Saved data entries:

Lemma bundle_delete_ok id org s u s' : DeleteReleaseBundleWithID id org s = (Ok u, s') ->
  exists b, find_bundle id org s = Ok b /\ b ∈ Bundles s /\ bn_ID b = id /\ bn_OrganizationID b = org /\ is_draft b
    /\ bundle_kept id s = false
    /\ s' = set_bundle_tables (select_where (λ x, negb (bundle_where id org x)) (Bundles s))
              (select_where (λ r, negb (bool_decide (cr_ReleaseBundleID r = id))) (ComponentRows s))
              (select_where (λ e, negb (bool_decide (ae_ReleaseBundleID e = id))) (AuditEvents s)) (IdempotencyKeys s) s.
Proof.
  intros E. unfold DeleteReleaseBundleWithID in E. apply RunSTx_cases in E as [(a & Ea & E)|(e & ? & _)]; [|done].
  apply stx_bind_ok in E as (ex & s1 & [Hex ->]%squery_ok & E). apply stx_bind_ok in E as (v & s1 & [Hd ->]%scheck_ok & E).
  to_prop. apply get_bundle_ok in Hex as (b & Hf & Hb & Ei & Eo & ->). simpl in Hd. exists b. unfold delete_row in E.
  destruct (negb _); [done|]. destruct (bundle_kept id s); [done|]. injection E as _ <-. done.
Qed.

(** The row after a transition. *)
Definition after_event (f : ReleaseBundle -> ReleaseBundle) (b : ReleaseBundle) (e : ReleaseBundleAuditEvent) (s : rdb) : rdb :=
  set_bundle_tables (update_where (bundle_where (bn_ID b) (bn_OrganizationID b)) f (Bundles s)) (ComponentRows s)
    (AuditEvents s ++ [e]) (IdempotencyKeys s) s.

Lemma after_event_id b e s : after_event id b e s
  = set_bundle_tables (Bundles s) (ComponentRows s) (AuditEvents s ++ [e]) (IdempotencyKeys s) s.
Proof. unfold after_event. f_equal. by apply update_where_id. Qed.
...
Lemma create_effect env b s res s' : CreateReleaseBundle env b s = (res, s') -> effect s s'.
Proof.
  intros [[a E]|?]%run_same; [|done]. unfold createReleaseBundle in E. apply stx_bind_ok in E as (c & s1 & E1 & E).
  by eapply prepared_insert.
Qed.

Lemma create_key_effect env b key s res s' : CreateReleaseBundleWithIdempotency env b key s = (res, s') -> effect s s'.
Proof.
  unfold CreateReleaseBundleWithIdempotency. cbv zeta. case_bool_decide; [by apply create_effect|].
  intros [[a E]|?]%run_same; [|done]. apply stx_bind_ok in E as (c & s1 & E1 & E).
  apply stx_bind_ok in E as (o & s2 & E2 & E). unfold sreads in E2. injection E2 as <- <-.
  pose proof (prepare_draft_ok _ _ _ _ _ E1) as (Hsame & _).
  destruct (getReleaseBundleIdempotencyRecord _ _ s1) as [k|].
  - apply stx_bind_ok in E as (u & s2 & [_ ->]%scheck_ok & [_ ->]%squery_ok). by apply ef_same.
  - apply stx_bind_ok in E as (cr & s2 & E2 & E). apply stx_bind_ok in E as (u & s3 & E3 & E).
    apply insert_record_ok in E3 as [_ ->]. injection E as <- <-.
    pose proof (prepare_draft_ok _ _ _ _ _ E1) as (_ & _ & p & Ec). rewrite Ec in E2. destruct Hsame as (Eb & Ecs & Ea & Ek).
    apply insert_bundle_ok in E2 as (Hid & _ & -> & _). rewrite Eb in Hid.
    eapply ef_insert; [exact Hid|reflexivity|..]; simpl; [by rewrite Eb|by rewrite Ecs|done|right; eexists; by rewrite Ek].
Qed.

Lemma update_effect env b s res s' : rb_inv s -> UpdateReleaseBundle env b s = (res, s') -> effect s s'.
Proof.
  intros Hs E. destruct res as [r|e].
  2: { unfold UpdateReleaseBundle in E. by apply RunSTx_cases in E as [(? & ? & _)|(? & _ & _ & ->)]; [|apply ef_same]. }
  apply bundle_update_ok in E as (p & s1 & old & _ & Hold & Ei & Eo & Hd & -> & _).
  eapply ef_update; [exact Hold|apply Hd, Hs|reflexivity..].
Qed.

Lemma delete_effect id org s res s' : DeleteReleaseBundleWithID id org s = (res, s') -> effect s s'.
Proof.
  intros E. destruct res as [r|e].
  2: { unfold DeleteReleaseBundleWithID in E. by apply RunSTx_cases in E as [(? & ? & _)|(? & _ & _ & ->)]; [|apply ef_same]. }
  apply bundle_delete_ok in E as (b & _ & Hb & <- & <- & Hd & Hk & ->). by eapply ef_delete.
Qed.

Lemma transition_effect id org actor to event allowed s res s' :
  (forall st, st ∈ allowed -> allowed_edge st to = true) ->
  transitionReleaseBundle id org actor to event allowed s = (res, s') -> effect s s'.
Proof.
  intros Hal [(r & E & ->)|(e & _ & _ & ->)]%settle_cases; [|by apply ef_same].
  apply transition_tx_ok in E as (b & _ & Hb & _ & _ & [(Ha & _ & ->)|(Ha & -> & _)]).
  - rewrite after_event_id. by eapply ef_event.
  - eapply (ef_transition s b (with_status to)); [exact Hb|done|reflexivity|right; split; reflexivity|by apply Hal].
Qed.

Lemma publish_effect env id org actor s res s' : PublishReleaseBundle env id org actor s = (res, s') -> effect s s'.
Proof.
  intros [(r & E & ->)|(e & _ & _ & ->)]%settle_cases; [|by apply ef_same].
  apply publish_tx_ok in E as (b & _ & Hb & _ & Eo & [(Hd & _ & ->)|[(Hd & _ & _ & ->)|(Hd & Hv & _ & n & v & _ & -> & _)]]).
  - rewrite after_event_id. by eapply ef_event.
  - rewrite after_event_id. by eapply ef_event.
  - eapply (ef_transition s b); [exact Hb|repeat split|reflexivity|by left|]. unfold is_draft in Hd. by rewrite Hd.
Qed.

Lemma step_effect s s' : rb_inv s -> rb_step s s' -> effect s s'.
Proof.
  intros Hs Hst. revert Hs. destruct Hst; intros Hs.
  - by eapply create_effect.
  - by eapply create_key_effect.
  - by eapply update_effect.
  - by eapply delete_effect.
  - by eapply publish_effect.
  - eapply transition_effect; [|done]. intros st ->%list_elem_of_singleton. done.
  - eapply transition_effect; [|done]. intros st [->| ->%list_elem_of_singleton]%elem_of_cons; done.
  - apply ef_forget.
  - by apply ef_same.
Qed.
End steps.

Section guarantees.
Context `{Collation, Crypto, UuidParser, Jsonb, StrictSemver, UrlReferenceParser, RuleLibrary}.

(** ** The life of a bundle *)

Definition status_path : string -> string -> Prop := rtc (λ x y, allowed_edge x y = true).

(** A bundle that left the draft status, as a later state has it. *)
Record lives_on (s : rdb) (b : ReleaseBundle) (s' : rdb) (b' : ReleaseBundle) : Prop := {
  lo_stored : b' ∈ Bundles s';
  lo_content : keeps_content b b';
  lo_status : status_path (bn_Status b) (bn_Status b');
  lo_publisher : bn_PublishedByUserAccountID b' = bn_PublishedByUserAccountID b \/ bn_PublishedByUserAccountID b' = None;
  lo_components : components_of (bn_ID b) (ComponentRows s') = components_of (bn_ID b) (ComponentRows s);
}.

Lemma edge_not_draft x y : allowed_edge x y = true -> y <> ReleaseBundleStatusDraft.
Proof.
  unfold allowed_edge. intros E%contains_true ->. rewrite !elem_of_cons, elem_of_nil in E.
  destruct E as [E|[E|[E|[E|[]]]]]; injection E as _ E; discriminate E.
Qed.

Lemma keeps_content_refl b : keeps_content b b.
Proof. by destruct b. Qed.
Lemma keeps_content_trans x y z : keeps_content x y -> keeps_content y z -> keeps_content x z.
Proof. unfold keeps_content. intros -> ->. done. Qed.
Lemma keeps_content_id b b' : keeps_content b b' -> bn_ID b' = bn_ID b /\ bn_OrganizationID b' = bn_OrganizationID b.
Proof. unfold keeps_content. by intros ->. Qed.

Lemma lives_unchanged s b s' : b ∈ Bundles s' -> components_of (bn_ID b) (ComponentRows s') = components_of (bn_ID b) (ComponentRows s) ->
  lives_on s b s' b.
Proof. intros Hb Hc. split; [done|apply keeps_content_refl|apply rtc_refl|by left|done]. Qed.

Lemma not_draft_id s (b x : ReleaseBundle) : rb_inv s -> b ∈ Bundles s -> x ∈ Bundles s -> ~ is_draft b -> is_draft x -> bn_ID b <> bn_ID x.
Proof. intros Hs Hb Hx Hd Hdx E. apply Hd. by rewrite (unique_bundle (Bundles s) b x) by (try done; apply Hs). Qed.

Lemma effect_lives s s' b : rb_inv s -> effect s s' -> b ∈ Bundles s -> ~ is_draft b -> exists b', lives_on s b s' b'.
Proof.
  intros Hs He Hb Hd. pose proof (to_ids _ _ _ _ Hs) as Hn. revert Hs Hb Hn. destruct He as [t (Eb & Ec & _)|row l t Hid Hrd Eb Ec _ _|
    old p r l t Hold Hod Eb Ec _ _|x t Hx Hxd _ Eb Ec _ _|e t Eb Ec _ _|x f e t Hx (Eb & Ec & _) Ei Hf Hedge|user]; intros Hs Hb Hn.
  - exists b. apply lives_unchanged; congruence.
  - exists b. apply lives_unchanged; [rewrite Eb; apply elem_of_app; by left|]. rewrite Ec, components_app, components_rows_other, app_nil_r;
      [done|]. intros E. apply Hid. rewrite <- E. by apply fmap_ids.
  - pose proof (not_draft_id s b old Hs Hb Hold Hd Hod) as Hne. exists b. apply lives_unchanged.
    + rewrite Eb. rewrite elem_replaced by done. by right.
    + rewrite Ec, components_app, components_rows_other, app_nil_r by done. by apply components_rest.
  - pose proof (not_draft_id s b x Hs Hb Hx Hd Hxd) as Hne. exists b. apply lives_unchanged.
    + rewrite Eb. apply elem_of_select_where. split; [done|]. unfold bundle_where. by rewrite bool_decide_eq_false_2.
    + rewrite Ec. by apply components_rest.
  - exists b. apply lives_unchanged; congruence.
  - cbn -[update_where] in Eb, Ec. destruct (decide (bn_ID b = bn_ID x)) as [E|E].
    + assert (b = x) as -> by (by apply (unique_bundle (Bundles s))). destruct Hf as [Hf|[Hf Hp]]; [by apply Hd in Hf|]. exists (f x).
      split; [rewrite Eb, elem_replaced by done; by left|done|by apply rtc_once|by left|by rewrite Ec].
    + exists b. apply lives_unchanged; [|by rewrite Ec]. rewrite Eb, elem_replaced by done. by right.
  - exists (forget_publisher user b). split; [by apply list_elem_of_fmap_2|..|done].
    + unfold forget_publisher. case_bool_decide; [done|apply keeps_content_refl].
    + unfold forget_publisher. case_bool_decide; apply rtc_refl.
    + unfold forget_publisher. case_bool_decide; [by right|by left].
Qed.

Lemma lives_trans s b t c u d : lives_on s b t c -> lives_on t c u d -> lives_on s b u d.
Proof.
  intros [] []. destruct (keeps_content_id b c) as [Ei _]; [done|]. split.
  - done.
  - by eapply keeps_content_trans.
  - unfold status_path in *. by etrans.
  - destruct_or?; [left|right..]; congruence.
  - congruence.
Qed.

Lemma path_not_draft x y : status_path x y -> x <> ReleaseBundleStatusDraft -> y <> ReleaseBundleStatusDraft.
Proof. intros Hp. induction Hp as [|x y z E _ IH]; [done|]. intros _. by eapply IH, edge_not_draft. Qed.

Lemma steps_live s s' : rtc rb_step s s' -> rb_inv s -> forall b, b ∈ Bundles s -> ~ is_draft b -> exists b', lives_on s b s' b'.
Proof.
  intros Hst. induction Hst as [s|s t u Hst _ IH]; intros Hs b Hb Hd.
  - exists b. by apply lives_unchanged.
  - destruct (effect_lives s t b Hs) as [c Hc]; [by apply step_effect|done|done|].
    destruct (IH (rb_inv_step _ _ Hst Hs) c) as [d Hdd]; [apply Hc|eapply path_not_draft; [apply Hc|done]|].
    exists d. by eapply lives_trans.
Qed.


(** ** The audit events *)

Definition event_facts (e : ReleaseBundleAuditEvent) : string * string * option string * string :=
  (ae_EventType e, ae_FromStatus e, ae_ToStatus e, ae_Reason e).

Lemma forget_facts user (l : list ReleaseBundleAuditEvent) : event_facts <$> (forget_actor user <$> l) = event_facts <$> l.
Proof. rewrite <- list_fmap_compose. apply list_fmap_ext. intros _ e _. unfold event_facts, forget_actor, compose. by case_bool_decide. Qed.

Exercise objective:
Please give an exact copy of the lines above, beginning with the line containing "lo_status : status_path" and running through the line containing "Lemma lives_unchanged s", and of no other lines.

Answer box:
  lo_status : status_path (bn_Status b) (bn_Status b');
  lo_publisher : bn_PublishedByUserAccountID b' = bn_PublishedByUserAccountID b \/ bn_PublishedByUserAccountID b' = None;
  lo_components : components_of (bn_ID b) (ComponentRows s') = components_of (bn_ID b) (ComponentRows s);
}.

Lemma edge_not_draft x y : allowed_edge x y = true -> y <> ReleaseBundleStatusDraft.
Proof.
  unfold allowed_edge. intros E%contains_true ->. rewrite !elem_of_cons, elem_of_nil in E.
  destruct E as [E|[E|[E|[E|[]]]]]; injection E as _ E; discriminate E.
Qed.

Lemma keeps_content_refl b : keeps_content b b.
Proof. by destruct b. Qed.
Lemma keeps_content_trans x y z : keeps_content x y -> keeps_content y z -> keeps_content x z.
Proof. unfold keeps_content. intros -> ->. done. Qed.
Lemma keeps_content_id b b' : keeps_content b b' -> bn_ID b' = bn_ID b /\ bn_OrganizationID b' = bn_OrganizationID b.
Proof. unfold keeps_content. by intros ->. Qed.

Lemma lives_unchanged s b s' : b ∈ Bundles s' -> components_of (bn_ID b) (ComponentRows s') = components_of (bn_ID b) (ComponentRows s) ->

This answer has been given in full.